Some of our most successful vaccines use live viruses that have been weakened. Weakened herpesviruses could be effective in provoking an immune response, but they have proven difficult to make.

“Live-attenuated herpes simplex vaccines are a significant design challenge,” Smith told me via email. “Ideally, the vaccine should stay out of the nervous system, but how to stop that from happening was unclear.”

“They are, in a sense, the greatest scientists of all.

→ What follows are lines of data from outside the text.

(** Every signal present in [fmu_data] holds a value in its declared range. *)
Definition values_in_declared_range (fmu_data : gmap string PyVal) : bool :=
  forallb (fun '(k, _, kind) =>
             match fmu_data !! k with
             | Some v => in_range kind v
             | None => true
             end) wire_layout.

(** The keys [encode] passes to [int()]. *)
Definition numeric_keys : list string := ["light_level"; "vehicle_speed"; "ambient"].

(** Every numeric entry present in [fmu_data] is accepted by [int()]. *)
Definition numeric_inputs_convertible (fmu_data : gmap string PyVal) : bool :=
  forallb (fun k =>
             match fmu_data !! k with
             | Some v => bool_decide (is_Some (py_int v))
             | None => true
             end) numeric_keys.

(** The boolean signals: encoder key, bit of byte 0, decoder key. *)
Definition bool_signals : list (string * Z * string) :=
  [ ("headlamp", 0, "headLamp");
    ("tailLamp", 1, "tailLamp");
    ("brakeLamp", 2, "brakeLamp");
    ("indicator_left", 3, "indicatorLeft");
    ("indicator_right", 4, "indicatorRight") ].

(** Whether a boolean signal is present and true. *)
Definition flag (fmu_data : gmap string PyVal) (k : string) : bool :=
  match fmu_data !! k with
  | Some v => truthy v
  | None => false
  end.

(** Byte 0 as the loop over the boolean signals leaves it. *)
Definition flags_byte (fmu_data : gmap string PyVal) : Z :=
  Z.b2z (flag fmu_data "headlamp") + 2 * Z.b2z (flag fmu_data "tailLamp")
  + 4 * Z.b2z (flag fmu_data "brakeLamp") + 8 * Z.b2z (flag fmu_data "indicator_left")
  + 16 * Z.b2z (flag fmu_data "indicator_right").

(** The byte written for a [uint8] input: zero when the key is absent,
    [None] when [int()] raises. *)
Definition uint8_byte (fmu_data : gmap string PyVal) (k : string) : option Z :=
  match fmu_data !! k with
  | Some v => clamp 0 255 <$> py_int v
  | None => Some 0
  end.

(** The two bytes written for [ambient]. *)
Definition ambient_bytes (fmu_data : gmap string PyVal) : option (Z * Z) :=
  match fmu_data !! "ambient" with
  | Some v => (fun z => (Z.land (Z.shiftr z 8) 0xFF, Z.land z 0xFF)) <$> py_int v
  | None => Some (0, 0)
  end.

(** Encoding then decoding: what the 0x100 byte-layout decoder reads from
    the frame [encode] produces ([None] when [encode] raises). *)
Definition decoded_back (now : PyVal) (fmu_data : gmap string PyVal) : option PyDict :=
  frame ← CANMessageEncoder.encode now fmu_data;
  Some (SimpleZonalController.decode_can_data
          (CANMessageEncoder.can_id frame) (CANMessageEncoder.can_data frame)).

(** The input under key [k] comes back under key [dk] clamped to
    [[lo, hi]]. *)
Definition decodes_clamped (now : PyVal) (fmu_data : gmap string PyVal)
    (k dk : string) (lo hi : Z) : Prop :=
  forall v z, fmu_data !! k = Some v -> py_int v = Some z ->
    exists decoded, decoded_back now fmu_data = Some decoded /\
                    dict_get dk decoded = Some (PInt (clamp lo hi z)).

(** The input under key [k] comes back under key [dk] reduced modulo
    [2 ^ bits]. *)
Definition decodes_wrapped (now : PyVal) (fmu_data : gmap string PyVal)
    (k dk : string) (bits : Z) : Prop :=
  forall v z, fmu_data !! k = Some v -> py_int v = Some z ->
    exists decoded, decoded_back now fmu_data = Some decoded /\
                    dict_get dk decoded = Some (PInt (z mod 2 ^ bits)).

(** ** Sample inputs *)

(** A full assignment within the declared ranges. *)
Definition sample_fmu_data : gmap string PyVal :=
  <["headlamp" := PBool true]> (<["tailLamp" := PBool false]> (<["brakeLamp" := PBool true]>
  (<["indicator_left" := PBool false]> (<["indicator_right" := PBool true]>
  (<["light_level" := PInt 75]> (<["vehicle_speed" := PInt 60]>
  (<["ambient" := PInt 300]> (<["simulation_time" := PFloat 0.05]> ∅)))))))).

(** Inputs outside the representable ranges, of both signs. *)
Definition out_of_range_fmu_data : gmap string PyVal :=
  <["headlamp" := PInt 5]> (<["light_level" := PInt 300]>
  (<["vehicle_speed" := PFloat (-12.5)]> (<["ambient" := PInt 70000]> ∅))).

(** The reason [validate_message] gives for an envelope (it does not
    depend on the statistics). *)
Definition verdict (data : CANMessageProcessor.Envelope)
    : Z * list Z * Z + CANMessageProcessor.Rejection :=
  fst (CANMessageProcessor.validate_message CANMessageProcessor.init_stats data).

(** Some failure counter moved between two states of the server: one of
    the processor's [invalid_ids] and [invalid_data], or the server's
    [errors]. *)
Definition failure_counted (before after : EnhancedWSL2SocketServer.Server) : Prop :=
  CANMessageProcessor.invalid_ids (EnhancedWSL2SocketServer.processor after)
    <> CANMessageProcessor.invalid_ids (EnhancedWSL2SocketServer.processor before)
  \/ CANMessageProcessor.invalid_data (EnhancedWSL2SocketServer.processor after)
    <> CANMessageProcessor.invalid_data (EnhancedWSL2SocketServer.processor before)
  \/ EnhancedWSL2SocketServer.errors (EnhancedWSL2SocketServer.stats after)
    <> EnhancedWSL2SocketServer.errors (EnhancedWSL2SocketServer.stats before).

(** A server with a client connected, before any message. *)
Definition serving : EnhancedWSL2SocketServer.Server :=
  {| EnhancedWSL2SocketServer.processor := CANMessageProcessor.init_stats;
     EnhancedWSL2SocketServer.forwarder := CANForwarder.init;
     EnhancedWSL2SocketServer.can_bus := [];
     EnhancedWSL2SocketServer.stats :=
       {| EnhancedWSL2SocketServer.messages_received := 0;
          EnhancedWSL2SocketServer.messages_forwarded := 0;
          EnhancedWSL2SocketServer.messages_sent_to_can := 0;
          EnhancedWSL2SocketServer.errors := 0 |};
     EnhancedWSL2SocketServer.running := true;
     EnhancedWSL2SocketServer.client_connected := true |}.

(** The outside world when every send succeeds. *)
Definition calm : EnhancedWSL2SocketServer.World :=
  {| EnhancedWSL2SocketServer.bus_send_ok := true;
     EnhancedWSL2SocketServer.zmq_send_ok := true |}.

(** An envelope with its three required fields. *)
Definition envelope (id : Z) (payload : list Z) (d : Z) : CANMessageProcessor.Envelope :=
  {| CANMessageProcessor.can_id := Some id;
     CANMessageProcessor.can_data := Some payload;
     CANMessageProcessor.dlc := Some d |}.

(** The value a decoded message reports for the signal named [k]. *)
Definition signal_value (msg : DBCManager.CANMessage) (k : string) : option PyVal :=
  DBCManager.value <$>
    List.find (fun s => String.eqb (DBCManager.name s) k) (DBCManager.signals_of msg).

(** Two decoded dictionaries with the same keys in the same order and
    values equal under Python's [==]. *)
Definition same_mapping (d1 d2 : PyDict) : Prop :=
  Forall2 (fun e1 e2 => fst e1 = fst e2 /\ py_eq (snd e1) (snd e2) = true) d1 d2.

(** Decoding a received frame of [data] bytes omits every signal of the
    0x100 layout whose bit range reaches beyond those bytes. *)
Definition omits_absent_signals (db_decode_message : Z -> list Z -> option PyDict)
    (now : PyVal) (data : list Z) : Prop :=
  forall msg s,
    DBCManager.decode_message db_decode_message DBCManager.virtual_database now 0x100 data
      = Some msg ->
    In s (DBCManager.signals DBCManager.light_control_msg) ->
    (length data * 8 < DBCManager.sig_start s + DBCManager.sig_length s)%nat ->
    signal_value msg (DBCManager.sig_name s) = None.

(** The signal names of the 0x100 layout, in declaration order. *)
Definition light_control_names : list string :=
  ["headLamp"; "tailLamp"; "brakeLamp"; "indicatorLeft"; "indicatorRight";
   "lightLevel"; "vehicleSpeed"].

(** A decoded message carrying the given signals under identifier [id]. *)
Definition decoded_message (id : Z) (sigs : list DBCManager.CANSignal) : DBCManager.CANMessage :=
  {| DBCManager.timestamp := PFloat 0;
     DBCManager.can_id := id;
     DBCManager.signals_of := sigs;
     DBCManager.raw_data := [];
     DBCManager.dlc := 8;
     DBCManager.can_id_description := "";
     DBCManager.direction := "RX";
     DBCManager.source := "CAN_Bus" |}.

(** A decoded signal as [decode_message] builds it. *)
Definition decoded_signal (k : string) (v : PyVal) (u : string) (hi : Z) : DBCManager.CANSignal :=
  {| DBCManager.name := k; DBCManager.value := v; DBCManager.cs_unit := u;
     DBCManager.min_value := PFloat 0; DBCManager.max_value := PInt hi;
     DBCManager.description := "" |}.

(** Whether the mapping table has an entry for the signal. *)
Definition mapped (mappings : gmap Z (gmap string VSSMapper.VssConfig)) (id : Z)
    (s : DBCManager.CANSignal) : bool :=
  match mappings !! id with
  | Some mapping => bool_decide (is_Some (mapping !! DBCManager.name s))
  | None => false
  end.

(** The message with only the signals that have a mapping entry. *)
Definition keep_mapped (mappings : gmap Z (gmap string VSSMapper.VssConfig))
    (msg : DBCManager.CANMessage) : DBCManager.CANMessage :=
  {| DBCManager.timestamp := DBCManager.timestamp msg;
     DBCManager.can_id := DBCManager.can_id msg;
     DBCManager.signals_of :=
       List.filter (mapped mappings (DBCManager.can_id msg)) (DBCManager.signals_of msg);
     DBCManager.raw_data := DBCManager.raw_data msg;
     DBCManager.dlc := DBCManager.dlc msg;
     DBCManager.can_id_description := DBCManager.can_id_description msg;
     DBCManager.direction := DBCManager.direction msg;
     DBCManager.source := DBCManager.source msg |}.


(** The message a line contributes: its stripped text unless it is empty. *)
Definition line_message (line : Framer.PyStr) : list Framer.PyStr :=
  match Framer.strip line with
  | [] => []
  | c :: s => [c :: s]
  end.

(** A read that brings data, or a time-out. *)
Definition brings_data (r : Framer.Recv) : bool :=
  match r with
  | Framer.Received (S _) _ | Framer.RecvTimeout => true
  | _ => false
  end.

(** The text and the number of bytes a sequence of reads brings. *)
Definition received_text (reads : list Framer.Recv) : Framer.PyStr :=
  concat (map (fun r => match r with Framer.Received _ text => text | _ => [] end) reads).

Definition received_bytes (reads : list Framer.Recv) : nat :=
  list_sum (map (fun r => match r with Framer.Received len _ => len | _ => 0%nat end) reads).

(** The lines of a stream, each ended by a newline. *)
Definition stream_of (lines : list Framer.PyStr) : Framer.PyStr :=
  concat (map (fun line => line ++ [Framer.newline]) lines).

(** A complete message: non-empty, without a newline inside, with no white
    space to strip at either end. *)
Definition complete_message (m : Framer.PyStr) : Prop :=
  m <> [] /\ ~ In Framer.newline m /\ Framer.strip m = m.

(** A bridge on which five reconnections in a row have failed. *)
Definition given_up : WSL2SocketBridge.t :=
  {| WSL2SocketBridge.connected := false;
     WSL2SocketBridge.has_socket := true;
     WSL2SocketBridge.reconnect_attempts := 5;
     WSL2SocketBridge.wire := [] |}.

(** A network on which everything succeeds. *)
Definition network_up : WSL2SocketBridge.World :=
  {| WSL2SocketBridge.connect_ok := true; WSL2SocketBridge.sendall := WSL2SocketBridge.SendOk |}.

(** A network on which nothing does. *)
Definition network_down : WSL2SocketBridge.World :=
  {| WSL2SocketBridge.connect_ok := false;
     WSL2SocketBridge.sendall := WSL2SocketBridge.SendConnectionError 0 |}.

(** A serialization standing for [json.dumps] in the examples: the payload
    bytes between braces, shifted out of the control characters. *)
Definition toy_dumps (frame : CANMessageEncoder.CANFrame) : Framer.PyStr :=
  (123 :: map (fun b => Z.to_N b + 256) (CANMessageEncoder.can_data frame) ++ [125])%N.

(** The processor after a sequence of envelopes. *)
Definition process_all (st : CANMessageProcessor.Stats) (envs : list CANMessageProcessor.Envelope)
    : CANMessageProcessor.Stats :=
  fold_left (fun st e => snd (CANMessageProcessor.process_message st e)) envs st.

(** The identifier of an envelope the validator accepts. *)
Definition accepted_id (e : CANMessageProcessor.Envelope) : option Z :=
  match verdict e with
  | inl (id, _, _) => Some id
  | inr _ => None
  end.

Definition accepted_as (id : Z) (e : CANMessageProcessor.Envelope) : bool :=
  match accepted_id e with
  | Some id' => id' =? id
  | None => false
  end.

Definition rejected_for_id (e : CANMessageProcessor.Envelope) : bool :=
  match verdict e with
  | inr (CANMessageProcessor.InvalidCanId _) => true
  | _ => false
  end.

They’ve been studying us for longer than we’ve been self-aware that we were people in the first place.”

Gregory A. Smith

If a vaccine was built using herpesviruses that were mutated to not be able to assimilate the kinesin, however, then a live-attenuated vaccine may be on the table.  

“Upon vaccination, such a live-attenuated virus would infect the mucous membranes,” producing an immune response, Smith said, “but then would not be able to run and hide in the nervous system.”

Antivirals aimed at this important stage could also throw a wrench in the virus’ replication cycle; a process unique to a certain virus is a prime target for an antiviral drug.

But big picture, understanding the way a virus that knows us so well works can also help us humans learn about ourselves.

“They are, in a sense, the greatest scientists of all,” Smith says. “They’ve been studying us for longer than we’ve been self-aware that we were people in the first place.”